[EXERCISE BRIEF]
Your reply should repeat, exactly, the line containing "Inductive outcome (A" and the rest of the material after it.

[GIVEN DATA]
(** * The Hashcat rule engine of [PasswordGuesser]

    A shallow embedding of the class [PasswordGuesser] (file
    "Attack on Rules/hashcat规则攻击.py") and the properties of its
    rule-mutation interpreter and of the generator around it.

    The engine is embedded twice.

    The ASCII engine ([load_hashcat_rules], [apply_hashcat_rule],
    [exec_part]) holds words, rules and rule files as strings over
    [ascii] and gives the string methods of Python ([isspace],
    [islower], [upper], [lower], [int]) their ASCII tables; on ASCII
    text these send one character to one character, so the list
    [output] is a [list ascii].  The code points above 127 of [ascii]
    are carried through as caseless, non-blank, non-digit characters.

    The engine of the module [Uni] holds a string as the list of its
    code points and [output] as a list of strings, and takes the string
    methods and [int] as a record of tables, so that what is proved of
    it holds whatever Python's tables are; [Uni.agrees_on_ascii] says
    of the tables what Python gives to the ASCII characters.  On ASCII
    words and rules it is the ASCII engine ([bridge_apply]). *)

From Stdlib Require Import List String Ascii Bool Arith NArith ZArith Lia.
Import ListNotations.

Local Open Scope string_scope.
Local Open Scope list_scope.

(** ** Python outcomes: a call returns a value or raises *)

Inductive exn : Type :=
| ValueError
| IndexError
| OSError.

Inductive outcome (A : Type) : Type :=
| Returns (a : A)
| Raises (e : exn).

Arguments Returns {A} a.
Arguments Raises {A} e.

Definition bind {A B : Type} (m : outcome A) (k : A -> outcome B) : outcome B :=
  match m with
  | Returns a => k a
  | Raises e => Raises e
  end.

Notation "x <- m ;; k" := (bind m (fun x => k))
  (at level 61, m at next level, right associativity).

[EXERCISE OUTPUT]
Inductive outcome (A : Type) : Type :=
| Returns (a : A)
| Raises (e : exn).

Arguments Returns {A} a.
Arguments Raises {A} e.

Definition bind {A B : Type} (m : outcome A) (k : A -> outcome B) : outcome B :=
  match m with
  | Returns a => k a
  | Raises e => Raises e
  end.

Notation "x <- m ;; k" := (bind m (fun x => k))
  (at level 61, m at next level, right associativity).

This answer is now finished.